Sallis's is a vision of grass roots development to fight obesity. If we attack the problem, literally at its roots, and encourage people to simply walk, ride and run more instead of climbing into a car to get around, we will begin to see results. Stapleton is a shining example, but as the WaPo mentions, getting government funding for these kinds of projects isn't easy, which means that private developers will have to appeal to homeowners desire to change. As with any of our efforts to cut down on obesity, this is only one approach, and with Philadelphia as a worthwhile example, sometimes we see that a multifaceted and creative approach is the only kind that will work.

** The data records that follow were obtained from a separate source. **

(* ===== verification/DetachHelperProofs.v ===== *)
(** * The detach helper: what it holds and what it changes

    Theorems about [DetachHelper]: which threads are held after every command,
    what a stop reports, what an evacuation writes, and that the stop loop
    ends. *)

From S2P Require Import Prelude TargetSelector EnvParser DetachHelper.

(** ** Triples *)

Definition triple {A} (P : helper -> Prop) (m : HM A) (Q : A -> helper -> Prop) : Prop :=
  forall s, P s -> Q (m s).1 (m s).2.

Definition keeps {A} (I : helper -> Prop) (m : HM A) : Prop := triple I m (fun _ => I).

Lemma triple_bind {A B} P (m : HM A) R (f : A -> HM B) Q :
  triple P m R -> (forall a, triple (R a) (f a) Q) -> triple P (hbind m f) Q.
Proof.
  intros Hm Hf s HP. unfold hbind. specialize (Hm s HP). destruct (m s) as [a s'].
  by apply Hf.
Qed.

Lemma triple_ret {A} (P : helper -> Prop) (a : A) Q : (forall s, P s -> Q a s) -> triple P (hret a) Q.
Proof. intros H s HP. by apply H. Qed.

Lemma triple_consequence {A} (P P' : helper -> Prop) (m : HM A) Q Q' :
  (forall s, P s -> P' s) -> triple P' m Q' -> (forall a s, Q' a s -> Q a s) -> triple P m Q.
Proof. intros HP Hm HQ s Hs. apply HQ, Hm, HP, Hs. Qed.

Lemma keeps_bind {A B} I (m : HM A) (f : A -> HM B) :
  keeps I m -> (forall a, keeps I (f a)) -> keeps I (hbind m f).
Proof. intros. by eapply triple_bind. Qed.

Lemma keeps_ret {A} I (a : A) : keeps I (hret a).
Proof. by apply triple_ret. Qed.

Create HintDb helper.
#[export] Hint Resolve keeps_ret : helper.

(** Walks a program: binds, returns, tests. *)
Ltac walk :=
  repeat (cbv beta zeta;
    lazymatch goal with
    | |- keeps _ (hret _) => apply keeps_ret
    | |- keeps _ (hbind _ _) => apply keeps_bind; [|intros ?]
    | |- keeps _ (if ?b then _ else _) => destruct b eqn:?
    | |- keeps _ (let '(_, _) := ?x in _) => destruct x eqn:?
    | |- keeps _ (match ?x with _ => _ end) => destruct x eqn:?
    end; try (solve [eauto with helper])).

(** An invariant that only reads a projection the primitive leaves alone. *)
Ltac frame := intros ? ?; simpl in *; done.

(** ** The invariant *)

Definition tids (ts : list PeakHeldThread) : list Z := map held_tid ts.

(** The table lists exactly the traced threads, each once, and fits its array. *)
Record wf (s : helper) : Prop := {
  wf_bound : (length (held_threads s) <= PEAK_DETACH_HELPER_MAX_THREADS)%nat;
  wf_traced : traced s = list_to_set (tids (held_threads s));
  wf_nodup : NoDup (tids (held_threads s));
  wf_attached : Forall (fun t => attached t = true) (held_threads s)
}.

(** What the traced process sees of the helper: its memory and counters. *)
Definition same_code (s s' : helper) : Prop :=
  memory s' = memory s /\ counters s' = counters s.

Lemma tid_is_held_spec tid ts : tid_is_held tid ts = true <-> tid ∈ tids ts.
Proof.
  unfold tid_is_held, find_held_thread. induction ts as [|t ts IH]; simpl; [set_solver|].
  rewrite elem_of_cons, <- IH. destruct (Z.eqb_spec (held_tid t) tid); naive_solver.
Qed.

Lemma wf_same s s' :
  held_threads s' = held_threads s -> traced s' = traced s -> wf s -> wf s'.
Proof. intros H1 H2 [? ? ? ?]. split; rewrite H1; try rewrite H2; done. Qed.

(** The state after a successful seize. *)
Lemma wf_seized s s' tid t :
  wf s -> tid ∉ tids (held_threads s) ->
  (length (held_threads s) < PEAK_DETACH_HELPER_MAX_THREADS)%nat ->
  held_tid t = tid -> attached t = true ->
  held_threads s' = held_threads s ++ [t] -> traced s' = {[tid]} ∪ traced s -> wf s'.
Proof.
  intros [Hb Htr Hnd Hat] Hnot Hlen Ht Ha H1 H2.
  assert (Htids : tids (held_threads s') = tids (held_threads s) ++ [tid])
    by (rewrite H1; unfold tids; rewrite map_app; simpl; by rewrite Ht).
  split.
  - rewrite H1, length_app. simpl. lia.
  - rewrite H2, Htids, Htr, list_to_set_app_L. simpl. set_solver.
  - rewrite Htids. apply NoDup_app. split_and!; [done|set_solver|apply NoDup_singleton].
  - rewrite H1. by apply Forall_app_2; [|constructor].
Qed.

Section Proofs.
Context (env : kernel_env).

(** ** Releasing *)

Record detach_result (s : helper) (ts : list PeakHeldThread) (status0 : PeakDetachHelperStatus)
    (r : PeakDetachHelperStatus * Z * list PeakHeldThread) (s' : helper) : Prop := {
  dr_retained : sublist r.2 ts;
  dr_traced : forall x, x ∈ traced s' <-> x ∈ traced s /\ (x ∈ tids ts -> x ∈ tids r.2);
  dr_held : held_threads s' = held_threads s;
  dr_code : same_code s s';
  dr_ok : r.1.1 = PEAK_DETACH_HELPER_STATUS_OK <->
          status0 = PEAK_DETACH_HELPER_STATUS_OK /\ r.2 = []
}.

Lemma tids_cons t ts x : x ∈ tids (t :: ts) <-> x = held_tid t \/ x ∈ tids ts.
Proof. unfold tids. simpl. by rewrite elem_of_cons. Qed.

Lemma detach_result_released s t ts status0 r s1 s' :
  held_tid t ∉ tids ts ->
  (forall x, x ∈ traced s1 <-> x ∈ traced s /\ x <> held_tid t) ->
  held_threads s1 = held_threads s -> same_code s s1 ->
  detach_result s1 ts status0 r s' -> detach_result s (t :: ts) status0 r s'.
Proof.
  intros Hnot Htr Hheld Hcode [H1 H2 H3 H4 H5]. split.
  - by apply sublist_cons.
  - intros x. rewrite H2, Htr, tids_cons.
    assert (Hsub : x ∈ tids r.2 -> x ∈ tids ts).
    { intros Hx. eapply elem_of_sublist; [done|]. by apply fmap_sublist. }
    split.
    + intros [[? ?] ?]. split; [done|]. intros [->|?]; [done|auto].
    + intros [? Hx]. split; [split; [done|]|auto]. intros ->. apply Hnot, Hsub, Hx. by left.
  - congruence.
  - destruct Hcode, H4. split; congruence.
  - done.
Qed.

Lemma detach_result_retained s t ts status0 r s1 s' :
  held_tid t ∈ traced s -> held_tid t ∉ tids ts ->
  traced s1 = traced s -> held_threads s1 = held_threads s -> same_code s s1 ->
  detach_result s1 ts PEAK_DETACH_HELPER_STATUS_PTRACE_ERROR r s' ->
  detach_result s (t :: ts) status0 (r.1, t :: r.2) s'.
Proof.
  intros Hin Hnot Htr Hheld Hcode [H1 H2 H3 H4 H5]. split; cbn [fst snd].
  - by apply sublist_skip.
  - intros x. rewrite H2, Htr, !tids_cons. naive_solver.
  - congruence.
  - destruct Hcode, H4. split; congruence.
  - rewrite H5. naive_solver.
Qed.

Lemma detach_loop_spec ts : forall status err s,
  NoDup (tids ts) -> Forall (fun t => attached t = true) ts -> list_to_set (tids ts) ⊆ traced s ->
  detach_result s ts status (detach_loop env ts status err s).1 (detach_loop env ts status err s).2.
Proof.
  induction ts as [|t ts IH]; intros status err s Hnd Hat Hsub.
  { simpl. split; simpl; try done; [|naive_solver].
    intros x. split; [|naive_solver]. intros ?. split; [done|]. set_solver. }
  apply NoDup_cons in Hnd as [Hnot Hnd]. apply Forall_cons in Hat as [Ht Hat].
  assert (Htr : held_tid t ∈ traced s) by (apply Hsub; simpl; set_solver).
  assert (Hretained : forall e s1, traced s1 = traced s -> held_threads s1 = held_threads s ->
            same_code s s1 ->
            let '(status', err', retained, s') :=
              detach_loop env ts PEAK_DETACH_HELPER_STATUS_PTRACE_ERROR e s1 in
            detach_result s (t :: ts) status (status', err', t :: retained) s').
  { intros e s1 H1 H2 H3.
    assert (Hs1 : list_to_set (tids ts) ⊆ traced s1) by (rewrite H1; simpl in Hsub; set_solver).
    specialize (IH PEAK_DETACH_HELPER_STATUS_PTRACE_ERROR e s1 Hnd Hat Hs1).
    destruct (detach_loop env ts _ e s1) as [[[st' e'] ret] s'].
    eapply (detach_result_retained s t ts status (st', e', ret)); eauto. }
  simpl detach_loop. rewrite Ht. unfold ptrace_detach, task_vanished, hbind, syscall, hret. simpl.
  destruct (k_detach env (calls s) (held_tid t) =? 0) eqn:He; rewrite ?He; simpl.
  { eapply detach_result_released; [done| | | |apply IH; try done].
    all: simpl; try done; set_solver. }
  destruct (k_detach env (calls s) (held_tid t) =? ESRCH) eqn:Hs; rewrite ?He; simpl;
    [lazymatch goal with |- context [k_task_gone env ?n ?x] => destruct (k_task_gone env n x); simpl end|].
  { eapply detach_result_released; [done| | | |apply IH; try done].
    all: simpl; try done; set_solver. }
  all: lazymatch goal with
       | |- context [detach_loop _ _ PEAK_DETACH_HELPER_STATUS_PTRACE_ERROR ?e ?s1] =>
           specialize (Hretained e s1); destruct (detach_loop _ _ _ e s1) as [[[st' e'] ret] s']
       end; by apply Hretained.
Qed.

(** A release gives up every thread it reports, and reports success only when
    nothing is left. *)
Lemma detach_held_threads_spec s :
  wf s ->
  wf (detach_held_threads env s).2 /\ same_code s (detach_held_threads env s).2 /\
  ((detach_held_threads env s).1.1 = PEAK_DETACH_HELPER_STATUS_OK <->
   held_threads (detach_held_threads env s).2 = []).
Proof.
  intros [Hb Htr Hnd Hat]. unfold detach_held_threads, get_held, hbind.
  destruct (detach_loop_spec (held_threads s) PEAK_DETACH_HELPER_STATUS_OK 0 s Hnd Hat)
    as [H1 H2 H3 H4 H5]; [by rewrite Htr|].
  destruct (detach_loop env _ _ _ s) as [[[st e] ret] s'] eqn:Hl. simpl in *.
  split_and!; [|done|naive_solver].
  assert (Hsub : sublist (tids ret) (tids (held_threads s))) by (by apply fmap_sublist).
  split; simpl.
  - pose proof (sublist_length _ _ H1). lia.
  - apply set_eq. intros x. rewrite H2, Htr, !elem_of_list_to_set.
    split; [naive_solver|]. intros Hx. split; [by eapply elem_of_sublist|done].
  - by eapply sublist_NoDup.
  - rewrite Forall_forall in *. intros t Ht. eapply Hat, elem_of_sublist; eauto.
Qed.

(** The cleanup keeps the intended status exactly when nothing is left. *)
Lemma cleanup_spec intended e s :
  wf s ->
  let '(r, s') := cleanup_held_threads_or_release_failed env intended e s in
  wf s' /\ same_code s s' /\
  (r.1 = intended /\ held_threads s' = [] \/ r.1 = PEAK_DETACH_HELPER_STATUS_RELEASE_FAILED).
Proof.
  intros Hwf. unfold cleanup_held_threads_or_release_failed, get_held, hbind.
  destruct (held_threads s) eqn:Hh; [simpl; split_and!; [done|done|by left]|].
  destruct (detach_held_threads_spec s Hwf) as (H1 & H2 & H3).
  destruct (detach_held_threads env s) as [[st ce] s'] eqn:Hd. simpl in *.
  case_bool_decide as Hs; simpl; split_and!; auto. left. split; [done|]. by apply H3.
Qed.

(** ** Stopping *)

Section Stop.
Context (controller_tid : Z) (m0 : Z -> Z).

(** The snapshots taken so far describe the held threads, in order. *)
Record stop_inv (snapshots : list PeakDetachHelperThreadSnapshot) (s : helper) : Prop := {
  si_wf : wf s;
  si_tids : map snap_tid snapshots = tids (held_threads s);
  si_pcs : Forall (fun x => snap_status x = 0 /\ snap_pc x = counters s (snap_tid x)) snapshots;
  si_memory : memory s = m0
}.

(** Every task of some complete listing is the controller or held. *)
Definition covered (s : helper) : Prop :=
  exists n, (k_readdir env n).2 = 0 /\
    forall name tid, name ∈ (k_readdir env n).1 -> parse_tid_name name = Some tid ->
      tid = controller_tid \/ tid ∈ traced s.

(** One of the [opendir] calls of the helper so far failed. *)
Definition opendir_failed (s : helper) : Prop := exists n, (n < calls s)%nat /\ k_opendir env n <> 0.

(** Nothing is held, or a directory could not be opened. *)
Definition released_or_unlisted (s : helper) : Prop := held_threads s = [] \/ opendir_failed s.

Definition failed_stop (status : PeakDetachHelperStatus) (s : helper) : Prop :=
  wf s /\ memory s = m0 /\ status <> PEAK_DETACH_HELPER_STATUS_OK /\
  (status = PEAK_DETACH_HELPER_STATUS_RELEASE_FAILED \/ released_or_unlisted s).

Definition flow_ok (flow : stop_flow) (s : helper) : Prop :=
  match flow with
  | StopNext snapshots _ => stop_inv snapshots s /\ covered s
  | StopAgain snapshots _ => stop_inv snapshots s
  | StopRestart => wf s /\ memory s = m0 /\ held_threads s = []
  | StopReturn status _ => failed_stop status s
  end.

Lemma cleanup_failed_stop intended e s :
  wf s -> memory s = m0 -> intended <> PEAK_DETACH_HELPER_STATUS_OK ->
  let '(r, s') := cleanup_held_threads_or_release_failed env intended e s in
  failed_stop r.1 s'.
Proof.
  intros Hwf Hm Hne. pose proof (cleanup_spec intended e s Hwf) as Hc.
  destruct (cleanup_held_threads_or_release_failed env intended e s) as [[st e'] s']. simpl in *.
  destruct Hc as (H1 & (H2 & _) & H3). split_and!; [done|congruence| |].
  - destruct H3 as [[-> _]| ->]; done.
  - destruct H3 as [[_ Hh]|Hr]; [right; by left|by left].
Qed.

I like your BMI graph, but I am guessing that you didn't seperate between men and women. I am 5'9" and 145, which for men is just between healthy and underweight. My body fat is about 3%, and I don't see how I could loose any weight, or want to. But putting the lower limit at 125 for 5'9" may encourage some male to loose more weight, which could be dangerous. Obviously since most people are fighting weight gain this probably not a huge problem, but it should be pointed out.